(** * MyBAS Tracker: the trip-simulation core, embedded in Rocq

    A shallow embedding of [src/utils/gtfs.js] (time and calendar helpers,
    the stop-schedule index, the path interpolator) and of the
    [activeTrips] computation of [src/components/Map.jsx], followed by the
    properties of the specification that concern them.  The rest of the
    code follows: the loader, the route colours and the next trip of a
    route of [gtfs.js]; the clock, the route network and the stop tooltip
    of [Map.jsx]; the schedule table of [scripts/process-gtfs.js]; with
    further properties of the code at the end.

    Conventions of the embedding.
    - A JavaScript object used as a table is a [gmap] with string keys.
      [Object.keys] enumerates a table through [map_to_list]; no statement
      below depends on the enumeration order.
    - Numbers of the timetable (seconds since midnight, the simulated
      clock) are integers far below 2^53, where double arithmetic is
      exact.  They are values of [option Z], [None] standing for NaN.
    - Coordinates, distances and fractions are values of [num]: an exact
      rational, one of the two infinities, or NaN.  Rounding, overflow and
      the sign of zero are not represented.  The coordinates read from
      the tables are finite numbers.
    - The [Math] built-ins (sin, cos, sqrt, atan2, PI) are parameters, and
      so is [parseInt] in the processing script.
    - [new Date()] is an explicit argument, described by the two
      observations the program makes of it.
    - A raised [TypeError] is the value [Raise]. *)

From Stdlib Require Import ZArith QArith Lia Lqa List Bool Ascii String Sorted.
From stdpp Require Import base gmap strings list fin_maps.

Local Open Scope Z_scope.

------------------------------------

Lines from the one containing "- [new Date()]" through the end of the entries above must be copied exactly; include both ends and no other lines.

    - [new Date()] is an explicit argument, described by the two
      observations the program makes of it.
    - A raised [TypeError] is the value [Raise]. *)

From Stdlib Require Import ZArith QArith Lia Lqa List Bool Ascii String Sorted.
From stdpp Require Import base gmap strings list fin_maps.

Local Open Scope Z_scope.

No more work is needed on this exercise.